The Wednesday rally in stock prices across the globe is remarkable for the speed with which international investors can tinge their worldview with rosy optimism as easily as blacken it with streaks of extreme pessimism. If less than two months ago, US home loan defaults seemed serious enough to warrant a sharp downward shift in equity values, a correction in the benchmark interest rate by the US monetary authority has made them conclude that not only has the danger passed but also the interest rate adjustment carries with it the seeds of a fresh revival. All this is bound to leave retail investors, who are often mere bystanders, bewildered as they strive to discern a broader market direction.

True, the Federal Reserve’s cut in interest rates should ease the pressure on the US home loan borrowers and, thereby, mitigate the threat of defaults and their adverse consequences for market participants. All the same, retail investors cannot be faulted for wondering if the market was perhaps not over reacting to the crisis in the sub-prime home loan borrowers then and now, to the interest rate correction by the US Fed. Such indeed are the perils of global financial integration.

Pivotal Indian stocks are now valued at an earnings multiple that is close to 22. Any conventional yardstick would suggest that they are over-priced and, hence, some correction is overdue. But against this must be set other mitigating circumstances. A price-earnings multiple of 22 is not something new to the Indian market. The BSE Sensex stocks traded at this level last November when the index closed at 13,696 on the last day of the month. A 20 per cent rise in the Sensex notwithstanding, the earnings ratio is at about the same level. Clearly, corporate earnings have kept pace with investor expectations in the interim. Also, if earlier the rise in equity values was confined to a handful of stocks, that is no longer the case.
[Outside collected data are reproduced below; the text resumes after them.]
(* ===== verification/FileLock.v ===== *)
(** * File locks and sharing (server/fd.c)

    Locks on ranges of files, the Unix locks that stand for them, the Unix file
    descriptors that are kept open for their sake, and the sharing modes of the
    opens of a file.

    The objects are in maps from identifiers, the lists of the C code are lists of
    identifiers.  [fcntl], [close] and [unlink] appear as a list of the calls made;
    the results of [fcntl] are given in advance. *)

From stdpp Require Import base list gmap fin_maps.
From S2P Require Import Prelude.

Open Scope Z_scope.
Open Scope server_scope.

(** ** Data *)

Notation lid := positive (only parsing).
Notation fdid := positive (only parsing).
Notation ino := positive (only parsing).
Notation pid := positive (only parsing).

(** A [file_pos_t], and an [off_t] from its 64 bits. *)
Definition w64 (x : Z) : Z := x mod 18446744073709551616.
Definition off_t (x : Z) : Z := let u := w64 x in if u <? 9223372036854775808 then u else u - 18446744073709551616.
Definition OFF_T_MAX : Z := 9223372036854775807.
Definition FILE_POS_T_MAX : Z := 18446744073709551615.
Definition INT_MAX : Z := 2147483647.

Definition ST_PENDING : Z := 259.                        (* 0x00000103 *)
Definition ST_INVALID_HANDLE : Z := 3221225480.          (* 0xC0000008 *)
Definition ST_INVALID_PARAMETER : Z := 3221225485.       (* 0xC000000D *)
Definition ST_INVALID_DEVICE_REQUEST : Z := 3221225488.  (* 0xC0000010 *)
Definition ST_NO_MEMORY : Z := 3221225495.               (* 0xC0000017 *)
Definition ST_ACCESS_DENIED : Z := 3221225506.           (* 0xC0000022 *)
Definition ST_SHARING_VIOLATION : Z := 3221225539.       (* 0xC0000043 *)
Definition ST_FILE_LOCK_CONFLICT : Z := 3221225556.      (* 0xC0000054 *)
Definition ST_RANGE_NOT_LOCKED : Z := 3221225598.        (* 0xC000007E *)
Definition ST_CANNOT_DELETE : Z := 3221225761.           (* 0xC0000121 *)
Definition ST_USER_MAPPED_FILE : Z := 3221226051.        (* 0xC0000243 *)

(** A lock on [[start, end)]; an [end] of 0 stands for the end of all files. *)
Record file_lock := FileLock {
  l_fd : fdid;
  l_shared : bool;
  l_start : Z;
  l_end : Z;
  l_process : pid;
}.

Record closed_fd := ClosedFd {
  cl_unix_fd : Z;
  cl_disp_flags : Z;
  cl_unix_name : list Z;
}.

Record inode := Inode {
  i_open : list fdid;
  i_locks : list lid;
  i_closed : list closed_fd;
}.

Record fd := Fd {
  fd_inode : option ino;
  fd_locks : list lid;
  fd_access : Z;
  fd_sharing : Z;
  fd_unix_fd : Z;
  fd_fs_locks : bool;
  fd_closed : closed_fd;
}.

(** The result of [fcntl( F_SETLK )]; for [EACCES] also whether [F_GETLK] works, and for
    an error not named in the code the status [file_set_error] has for it. *)
Inductive fcntl_result :=
  | F_ok
  | F_EACCES (getlk : bool)
  | F_EIO
  | F_ENOLCK
  | F_ENOTSUP
  | F_EAGAIN
  | F_EBADF
  | F_EOVERFLOW
  | F_EINVAL
  | F_other (status : Z).

Inductive lock_type := F_RDLCK | F_WRLCK | F_UNLCK.
#[export] Instance lock_type_eq_dec : EqDecision lock_type.
Proof. solve_decision. Defined.

(** The system calls, the latest first: the locks that were set or removed, with the
    offset and the length, and the descriptors closed and the files unlinked with the inode they
    belong to. *)
Inductive call :=
  | C_setlk (i : option ino) (unix_fd : Z) (type : lock_type) (start len : Z)
  | C_close (i : ino) (unix_fd : Z)
  | C_close_other (unix_fd : Z)
  | C_unlink (i : ino) (name : list Z)
  | C_signal (l : lid).

Record fds := Fds {
  locks : gmap lid file_lock;
  f_fds : gmap fdid fd;
  f_inodes : gmap ino inode;
  proc_locks : gmap pid (list lid);
  max_unix_offset : Z;
  f_error : Z;
  f_allocs : list bool;
  f_results : list fcntl_result;
  f_calls : list call;
}.

Notation F := (ST fds).

Definition set_locks (f : gmap lid file_lock → gmap lid file_lock) (s : fds) : fds :=
  Fds (f (locks s)) (f_fds s) (f_inodes s) (proc_locks s) (max_unix_offset s) (f_error s) (f_allocs s) (f_results s) (f_calls s).
Definition set_fds (f : gmap fdid fd → gmap fdid fd) (s : fds) : fds :=
  Fds (locks s) (f (f_fds s)) (f_inodes s) (proc_locks s) (max_unix_offset s) (f_error s) (f_allocs s) (f_results s) (f_calls s).
Definition set_inodes (f : gmap ino inode → gmap ino inode) (s : fds) : fds :=
  Fds (locks s) (f_fds s) (f (f_inodes s)) (proc_locks s) (max_unix_offset s) (f_error s) (f_allocs s) (f_results s) (f_calls s).
Definition set_proc_locks (f : gmap pid (list lid) → gmap pid (list lid)) (s : fds) : fds :=
  Fds (locks s) (f_fds s) (f_inodes s) (f (proc_locks s)) (max_unix_offset s) (f_error s) (f_allocs s) (f_results s) (f_calls s).
Definition set_max_unix_offset (o : Z) (s : fds) : fds :=
  Fds (locks s) (f_fds s) (f_inodes s) (proc_locks s) o (f_error s) (f_allocs s) (f_results s) (f_calls s).
Definition set_f_error (e : Z) (s : fds) : fds :=
  Fds (locks s) (f_fds s) (f_inodes s) (proc_locks s) (max_unix_offset s) e (f_allocs s) (f_results s) (f_calls s).
Definition set_f_allocs (l : list bool) (s : fds) : fds :=
  Fds (locks s) (f_fds s) (f_inodes s) (proc_locks s) (max_unix_offset s) (f_error s) l (f_results s) (f_calls s).
Definition set_f_results (l : list fcntl_result) (s : fds) : fds :=
  Fds (locks s) (f_fds s) (f_inodes s) (proc_locks s) (max_unix_offset s) (f_error s) (f_allocs s) l (f_calls s).
Definition add_call (c : call) (s : fds) : fds :=
  Fds (locks s) (f_fds s) (f_inodes s) (proc_locks s) (max_unix_offset s) (f_error s) (f_allocs s) (f_results s) (c :: f_calls s).

Definition i_set_open (l : list fdid) (i : inode) : inode := Inode l (i_locks i) (i_closed i).
Definition i_set_locks (l : list lid) (i : inode) : inode := Inode (i_open i) l (i_closed i).
Definition i_set_closed (l : list closed_fd) (i : inode) : inode := Inode (i_open i) (i_locks i) l.
Definition fd_set_locks (l : list lid) (x : fd) : fd :=
  Fd (fd_inode x) l (fd_access x) (fd_sharing x) (fd_unix_fd x) (fd_fs_locks x) (fd_closed x).
Definition fd_set_access (access sharing : Z) (x : fd) : fd :=
  Fd (fd_inode x) (fd_locks x) access sharing (fd_unix_fd x) (fd_fs_locks x) (fd_closed x).
Definition fd_set_fs_locks (b : bool) (x : fd) : fd :=
  Fd (fd_inode x) (fd_locks x) (fd_access x) (fd_sharing x) (fd_unix_fd x) b (fd_closed x).

Definition get_fd (f : fdid) : F fd := s <- get; deref (f_fds s !! f).
Definition put_fd (f : fdid) (x : fd) : F unit := modify (set_fds (<[f:=x]>)).
Definition get_inode (i : ino) : F inode := s <- get; deref (f_inodes s !! i).
Definition put_inode (i : ino) (x : inode) : F unit := modify (set_inodes (<[i:=x]>)).
Definition get_lock (l : lid) : F file_lock := s <- get; deref (locks s !! l).
Definition get_proc (p : pid) : F (list lid) := s <- get; deref (proc_locks s !! p).
Definition fd_error (e : Z) : F unit := modify (set_f_error e).
Definition f_malloc : F bool :=
  s <- get;
  match f_allocs s with [] => ret true | b :: l => modify (set_f_allocs l) ;; ret b end.

(** [list_remove] from a list that has the entry. *)
Definition without (l : lid) (ls : list lid) : list lid := filter (λ x, x ≠ l) ls.

(** ** Unix locks *)

Definition next_result : F fcntl_result :=
  s <- get;
  match f_results s with [] => ret F_ok | r :: l => modify (set_f_results l) ;; ret r end.

(** [set_unix_lock]; a round that does not return makes the type weaker or the
    largest offset smaller, so three rounds are enough. *)
Fixpoint set_unix_lock (n : nat) (f : fdid) (start end_ : Z) (type : lock_type) : F bool :=
  x <- get_fd f;
  if negb (fd_fs_locks x) then ret true
  else if start =? end_ then ret true
  else
    s <- get;
    if max_unix_offset s <? start then ret true
    else
      let len := if (end_ =? 0) || (max_unix_offset s <? end_) then 0 else off_t (end_ - start) in
      r <- next_result;
      match r with
      | F_ok => modify (add_call (C_setlk (fd_inode x) (fd_unix_fd x) type start len)) ;; ret true
      | F_EACCES true | F_EAGAIN => fd_error ST_FILE_LOCK_CONFLICT ;; ret false
      | F_EACCES false | F_EIO | F_ENOLCK | F_ENOTSUP => put_fd f (fd_set_fs_locks false x) ;; ret true
      | F_EBADF =>
          if bool_decide (type = F_WRLCK) then
            match n with O => fail OutOfFuel | S n => set_unix_lock n f start end_ F_RDLCK end
          else fd_error ST_ACCESS_DENIED ;; ret false
      | F_EOVERFLOW | F_EINVAL =>
          if INT_MAX <? max_unix_offset s then
            modify (set_max_unix_offset INT_MAX) ;;
            match n with O => fail OutOfFuel | S n => set_unix_lock n f start end_ type end
          else fd_error ST_INVALID_PARAMETER ;; ret false
      | F_other status => fd_error status ;; ret false
      end.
The present rally is broad-based with even mid-cap and small-cap stocks participating in a large measure; the prospect of a mid-term poll is being dismissed as of no consequence on the premise that the new government may be even more reform-oriented than the present Government that is constrained by the Common Minimum Programme committed with the Left parties, whose support is essential for its survival. The flow of international capital, which sees India as a safe haven for some of its surpluses, is adding momentum to the current rally.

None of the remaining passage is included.